What is being asked: Check every line of the records below for the string "initial" and copy the ones that have it.

Data to use:

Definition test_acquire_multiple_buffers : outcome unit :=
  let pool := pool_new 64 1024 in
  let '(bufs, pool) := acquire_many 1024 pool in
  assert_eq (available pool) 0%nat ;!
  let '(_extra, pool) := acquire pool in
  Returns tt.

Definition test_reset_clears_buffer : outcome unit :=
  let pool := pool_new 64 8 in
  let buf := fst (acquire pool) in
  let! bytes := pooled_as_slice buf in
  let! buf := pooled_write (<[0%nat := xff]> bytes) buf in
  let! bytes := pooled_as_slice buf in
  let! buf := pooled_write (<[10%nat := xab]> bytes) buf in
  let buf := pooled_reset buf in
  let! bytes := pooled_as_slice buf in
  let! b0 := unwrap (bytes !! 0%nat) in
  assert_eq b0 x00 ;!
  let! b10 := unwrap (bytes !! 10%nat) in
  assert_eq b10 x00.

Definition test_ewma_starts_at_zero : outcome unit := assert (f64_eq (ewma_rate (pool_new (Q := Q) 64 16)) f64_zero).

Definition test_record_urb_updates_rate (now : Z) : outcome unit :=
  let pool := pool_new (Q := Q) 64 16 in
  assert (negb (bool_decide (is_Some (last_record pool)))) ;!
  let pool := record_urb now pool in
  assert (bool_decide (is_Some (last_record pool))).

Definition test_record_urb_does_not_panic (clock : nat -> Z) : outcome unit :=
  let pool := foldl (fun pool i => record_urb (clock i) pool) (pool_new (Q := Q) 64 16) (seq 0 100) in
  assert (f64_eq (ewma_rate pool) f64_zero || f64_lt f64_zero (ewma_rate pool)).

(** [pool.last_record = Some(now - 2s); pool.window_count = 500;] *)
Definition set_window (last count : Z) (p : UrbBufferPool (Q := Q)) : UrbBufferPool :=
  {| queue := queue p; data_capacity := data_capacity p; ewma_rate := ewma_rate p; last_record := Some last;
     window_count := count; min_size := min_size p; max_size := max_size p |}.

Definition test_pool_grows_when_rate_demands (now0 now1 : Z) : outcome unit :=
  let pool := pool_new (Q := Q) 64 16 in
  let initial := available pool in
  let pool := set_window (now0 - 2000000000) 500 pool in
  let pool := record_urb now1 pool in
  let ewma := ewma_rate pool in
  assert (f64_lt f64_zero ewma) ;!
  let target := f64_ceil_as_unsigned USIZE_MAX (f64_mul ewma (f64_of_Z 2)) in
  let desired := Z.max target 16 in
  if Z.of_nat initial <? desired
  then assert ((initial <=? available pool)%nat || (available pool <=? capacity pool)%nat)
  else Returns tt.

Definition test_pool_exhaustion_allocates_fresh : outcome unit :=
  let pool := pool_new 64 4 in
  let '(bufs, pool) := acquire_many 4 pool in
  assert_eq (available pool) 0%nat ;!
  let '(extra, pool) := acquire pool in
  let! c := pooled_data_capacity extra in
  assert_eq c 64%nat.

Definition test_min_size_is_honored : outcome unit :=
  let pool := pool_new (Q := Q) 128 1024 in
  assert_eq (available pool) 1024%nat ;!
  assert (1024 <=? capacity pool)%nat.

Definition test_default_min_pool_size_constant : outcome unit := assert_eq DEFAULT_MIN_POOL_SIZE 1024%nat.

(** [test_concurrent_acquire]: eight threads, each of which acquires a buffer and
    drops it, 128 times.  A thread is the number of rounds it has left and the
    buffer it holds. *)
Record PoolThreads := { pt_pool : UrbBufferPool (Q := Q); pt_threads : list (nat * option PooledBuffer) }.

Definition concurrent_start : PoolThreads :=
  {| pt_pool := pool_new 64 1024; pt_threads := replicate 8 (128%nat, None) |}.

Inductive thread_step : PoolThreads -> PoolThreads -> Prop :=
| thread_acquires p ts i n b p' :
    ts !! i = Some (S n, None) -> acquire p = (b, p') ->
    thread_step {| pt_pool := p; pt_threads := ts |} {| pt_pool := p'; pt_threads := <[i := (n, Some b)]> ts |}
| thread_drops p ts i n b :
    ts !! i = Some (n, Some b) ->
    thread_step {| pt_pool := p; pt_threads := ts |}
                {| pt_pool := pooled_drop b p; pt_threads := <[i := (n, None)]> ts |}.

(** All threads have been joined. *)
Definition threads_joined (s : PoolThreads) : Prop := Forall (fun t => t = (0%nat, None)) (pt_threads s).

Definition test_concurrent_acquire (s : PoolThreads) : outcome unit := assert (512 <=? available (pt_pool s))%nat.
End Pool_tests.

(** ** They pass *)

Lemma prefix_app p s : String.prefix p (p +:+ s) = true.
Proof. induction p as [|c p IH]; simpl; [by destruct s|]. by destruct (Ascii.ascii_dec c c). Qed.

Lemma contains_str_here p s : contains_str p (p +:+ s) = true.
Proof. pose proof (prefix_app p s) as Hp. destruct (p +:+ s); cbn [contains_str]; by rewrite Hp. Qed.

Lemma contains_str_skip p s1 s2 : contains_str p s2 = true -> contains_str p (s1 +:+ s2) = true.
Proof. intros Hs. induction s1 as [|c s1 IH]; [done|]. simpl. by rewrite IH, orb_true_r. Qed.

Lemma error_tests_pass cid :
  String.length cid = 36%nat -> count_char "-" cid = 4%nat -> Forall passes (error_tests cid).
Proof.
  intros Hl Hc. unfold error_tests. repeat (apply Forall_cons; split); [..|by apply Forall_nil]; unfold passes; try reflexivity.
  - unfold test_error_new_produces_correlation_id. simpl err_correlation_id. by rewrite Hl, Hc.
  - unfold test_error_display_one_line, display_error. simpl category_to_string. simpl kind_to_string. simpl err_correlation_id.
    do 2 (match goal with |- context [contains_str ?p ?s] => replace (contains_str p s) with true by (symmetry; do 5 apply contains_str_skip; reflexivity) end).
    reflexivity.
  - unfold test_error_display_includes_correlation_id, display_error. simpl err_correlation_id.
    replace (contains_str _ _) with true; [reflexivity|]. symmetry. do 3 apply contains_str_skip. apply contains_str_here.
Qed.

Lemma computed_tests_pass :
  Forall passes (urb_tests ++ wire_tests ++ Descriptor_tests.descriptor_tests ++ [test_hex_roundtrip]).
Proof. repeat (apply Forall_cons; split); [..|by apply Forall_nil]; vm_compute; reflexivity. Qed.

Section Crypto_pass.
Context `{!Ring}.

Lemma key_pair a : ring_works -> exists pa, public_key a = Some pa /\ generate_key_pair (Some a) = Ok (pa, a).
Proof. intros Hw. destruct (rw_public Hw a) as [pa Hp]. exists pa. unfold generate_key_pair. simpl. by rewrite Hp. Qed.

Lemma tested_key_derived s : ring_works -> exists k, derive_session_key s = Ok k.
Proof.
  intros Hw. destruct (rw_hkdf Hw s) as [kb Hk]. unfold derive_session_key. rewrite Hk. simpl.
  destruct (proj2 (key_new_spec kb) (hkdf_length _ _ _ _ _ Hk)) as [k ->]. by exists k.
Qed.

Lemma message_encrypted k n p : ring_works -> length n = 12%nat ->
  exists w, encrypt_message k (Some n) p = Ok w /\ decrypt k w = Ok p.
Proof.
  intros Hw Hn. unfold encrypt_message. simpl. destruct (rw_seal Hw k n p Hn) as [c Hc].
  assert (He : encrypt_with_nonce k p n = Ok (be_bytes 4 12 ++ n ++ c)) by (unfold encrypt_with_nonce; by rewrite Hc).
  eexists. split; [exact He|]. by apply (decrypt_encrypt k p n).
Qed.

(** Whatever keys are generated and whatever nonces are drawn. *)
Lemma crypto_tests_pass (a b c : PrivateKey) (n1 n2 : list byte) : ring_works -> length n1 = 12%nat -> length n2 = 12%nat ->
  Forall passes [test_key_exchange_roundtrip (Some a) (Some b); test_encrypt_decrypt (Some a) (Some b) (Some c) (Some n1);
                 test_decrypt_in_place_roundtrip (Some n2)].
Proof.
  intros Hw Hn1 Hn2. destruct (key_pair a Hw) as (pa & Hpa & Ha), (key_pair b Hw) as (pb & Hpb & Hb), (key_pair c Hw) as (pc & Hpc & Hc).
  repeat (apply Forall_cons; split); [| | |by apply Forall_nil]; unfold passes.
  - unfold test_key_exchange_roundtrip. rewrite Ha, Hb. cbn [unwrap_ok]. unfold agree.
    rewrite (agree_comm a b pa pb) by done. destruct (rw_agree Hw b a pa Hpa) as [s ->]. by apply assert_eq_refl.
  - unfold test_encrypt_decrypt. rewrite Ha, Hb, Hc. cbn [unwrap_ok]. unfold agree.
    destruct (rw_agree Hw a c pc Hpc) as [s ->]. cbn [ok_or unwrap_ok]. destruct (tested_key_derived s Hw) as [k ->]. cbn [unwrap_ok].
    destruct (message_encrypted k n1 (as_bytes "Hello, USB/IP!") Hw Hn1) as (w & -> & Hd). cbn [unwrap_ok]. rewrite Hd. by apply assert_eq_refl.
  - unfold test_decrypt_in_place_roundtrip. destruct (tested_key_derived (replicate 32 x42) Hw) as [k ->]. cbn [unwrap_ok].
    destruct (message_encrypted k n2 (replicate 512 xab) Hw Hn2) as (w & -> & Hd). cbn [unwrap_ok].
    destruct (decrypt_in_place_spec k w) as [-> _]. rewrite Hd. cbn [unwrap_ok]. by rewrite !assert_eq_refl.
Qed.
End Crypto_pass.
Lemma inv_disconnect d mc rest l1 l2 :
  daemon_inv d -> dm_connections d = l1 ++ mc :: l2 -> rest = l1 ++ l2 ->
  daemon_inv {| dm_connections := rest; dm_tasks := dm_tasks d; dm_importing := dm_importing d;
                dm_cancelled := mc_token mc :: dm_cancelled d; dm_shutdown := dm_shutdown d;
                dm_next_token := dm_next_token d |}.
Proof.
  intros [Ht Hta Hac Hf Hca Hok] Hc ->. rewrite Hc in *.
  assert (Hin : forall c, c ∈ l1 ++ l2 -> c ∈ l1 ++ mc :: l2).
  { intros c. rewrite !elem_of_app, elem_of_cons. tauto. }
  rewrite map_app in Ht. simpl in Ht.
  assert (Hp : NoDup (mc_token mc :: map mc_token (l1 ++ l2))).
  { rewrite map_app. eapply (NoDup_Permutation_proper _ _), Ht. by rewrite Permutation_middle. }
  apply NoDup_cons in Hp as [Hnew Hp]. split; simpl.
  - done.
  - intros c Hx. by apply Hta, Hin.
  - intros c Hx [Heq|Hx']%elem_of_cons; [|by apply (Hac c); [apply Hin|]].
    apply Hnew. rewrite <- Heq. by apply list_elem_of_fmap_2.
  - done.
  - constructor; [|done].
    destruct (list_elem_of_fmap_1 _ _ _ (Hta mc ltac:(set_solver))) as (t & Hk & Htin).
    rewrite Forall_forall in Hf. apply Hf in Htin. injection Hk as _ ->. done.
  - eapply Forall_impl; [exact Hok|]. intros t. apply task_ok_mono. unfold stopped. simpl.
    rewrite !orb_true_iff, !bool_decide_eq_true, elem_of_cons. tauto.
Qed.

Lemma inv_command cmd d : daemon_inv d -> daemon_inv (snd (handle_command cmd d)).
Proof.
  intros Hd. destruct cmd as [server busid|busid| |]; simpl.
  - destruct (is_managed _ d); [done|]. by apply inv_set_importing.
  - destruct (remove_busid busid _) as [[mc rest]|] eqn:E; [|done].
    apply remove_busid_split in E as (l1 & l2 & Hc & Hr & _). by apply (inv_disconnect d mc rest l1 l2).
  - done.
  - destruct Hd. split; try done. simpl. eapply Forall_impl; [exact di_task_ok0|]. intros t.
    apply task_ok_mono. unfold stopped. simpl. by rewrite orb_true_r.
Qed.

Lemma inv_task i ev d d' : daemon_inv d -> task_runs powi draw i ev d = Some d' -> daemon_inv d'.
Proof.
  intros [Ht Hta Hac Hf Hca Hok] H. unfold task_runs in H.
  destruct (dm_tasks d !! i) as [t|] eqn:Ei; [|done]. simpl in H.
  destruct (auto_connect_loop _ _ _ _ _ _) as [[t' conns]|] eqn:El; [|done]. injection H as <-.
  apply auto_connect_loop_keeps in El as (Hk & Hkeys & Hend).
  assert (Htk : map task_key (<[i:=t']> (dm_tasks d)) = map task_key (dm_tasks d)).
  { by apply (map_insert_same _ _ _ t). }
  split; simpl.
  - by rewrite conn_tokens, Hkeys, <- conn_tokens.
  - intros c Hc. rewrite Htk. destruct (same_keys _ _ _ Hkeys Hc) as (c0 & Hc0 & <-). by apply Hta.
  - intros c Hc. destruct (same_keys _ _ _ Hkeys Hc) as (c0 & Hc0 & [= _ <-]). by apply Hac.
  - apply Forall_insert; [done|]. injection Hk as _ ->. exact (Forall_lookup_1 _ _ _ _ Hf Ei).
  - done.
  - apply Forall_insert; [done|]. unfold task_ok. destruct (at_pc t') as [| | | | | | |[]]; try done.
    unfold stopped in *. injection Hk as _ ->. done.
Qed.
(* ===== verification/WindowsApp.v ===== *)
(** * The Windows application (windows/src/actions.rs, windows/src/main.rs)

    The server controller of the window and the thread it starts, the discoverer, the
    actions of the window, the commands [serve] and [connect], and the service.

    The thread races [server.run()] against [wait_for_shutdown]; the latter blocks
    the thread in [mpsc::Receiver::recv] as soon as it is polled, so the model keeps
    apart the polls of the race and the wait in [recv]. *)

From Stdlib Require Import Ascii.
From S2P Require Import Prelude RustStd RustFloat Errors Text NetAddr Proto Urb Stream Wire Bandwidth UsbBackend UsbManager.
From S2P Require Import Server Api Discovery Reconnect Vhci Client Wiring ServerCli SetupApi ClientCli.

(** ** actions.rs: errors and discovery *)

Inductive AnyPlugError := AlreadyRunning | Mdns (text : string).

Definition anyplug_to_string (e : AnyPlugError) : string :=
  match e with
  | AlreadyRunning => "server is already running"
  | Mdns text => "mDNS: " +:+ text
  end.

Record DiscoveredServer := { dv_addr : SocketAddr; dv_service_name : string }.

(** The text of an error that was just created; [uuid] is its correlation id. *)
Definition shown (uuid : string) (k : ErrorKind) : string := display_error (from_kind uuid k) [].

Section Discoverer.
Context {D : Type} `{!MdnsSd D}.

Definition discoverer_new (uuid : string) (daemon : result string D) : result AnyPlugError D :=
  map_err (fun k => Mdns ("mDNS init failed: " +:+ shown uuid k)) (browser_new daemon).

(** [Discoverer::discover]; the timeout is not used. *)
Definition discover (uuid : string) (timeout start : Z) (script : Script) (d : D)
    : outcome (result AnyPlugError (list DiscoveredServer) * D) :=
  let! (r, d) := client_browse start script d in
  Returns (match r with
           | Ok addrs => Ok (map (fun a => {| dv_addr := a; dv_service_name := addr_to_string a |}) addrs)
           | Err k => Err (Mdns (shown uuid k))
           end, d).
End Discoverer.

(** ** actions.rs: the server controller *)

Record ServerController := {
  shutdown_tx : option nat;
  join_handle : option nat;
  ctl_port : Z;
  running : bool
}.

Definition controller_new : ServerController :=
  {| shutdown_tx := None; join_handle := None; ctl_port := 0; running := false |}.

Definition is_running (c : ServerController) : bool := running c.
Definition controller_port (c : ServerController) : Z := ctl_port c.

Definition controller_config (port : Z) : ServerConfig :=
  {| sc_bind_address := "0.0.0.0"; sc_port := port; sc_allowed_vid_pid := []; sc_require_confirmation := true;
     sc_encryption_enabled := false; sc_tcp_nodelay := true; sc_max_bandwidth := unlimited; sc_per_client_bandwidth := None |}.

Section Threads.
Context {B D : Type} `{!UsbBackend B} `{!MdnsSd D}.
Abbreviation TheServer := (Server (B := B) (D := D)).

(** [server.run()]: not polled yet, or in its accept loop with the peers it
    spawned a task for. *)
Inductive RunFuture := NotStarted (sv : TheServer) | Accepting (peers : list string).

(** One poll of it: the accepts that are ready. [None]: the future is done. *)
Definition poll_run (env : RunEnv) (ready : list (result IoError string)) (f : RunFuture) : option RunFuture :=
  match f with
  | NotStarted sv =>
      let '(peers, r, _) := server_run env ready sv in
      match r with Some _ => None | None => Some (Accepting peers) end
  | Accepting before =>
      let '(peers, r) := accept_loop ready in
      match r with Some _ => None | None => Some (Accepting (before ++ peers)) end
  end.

Solution to this exercise:
  let initial := available pool in
  if Z.of_nat initial <? desired
  then assert ((initial <=? available pool)%nat || (available pool <=? capacity pool)%nat)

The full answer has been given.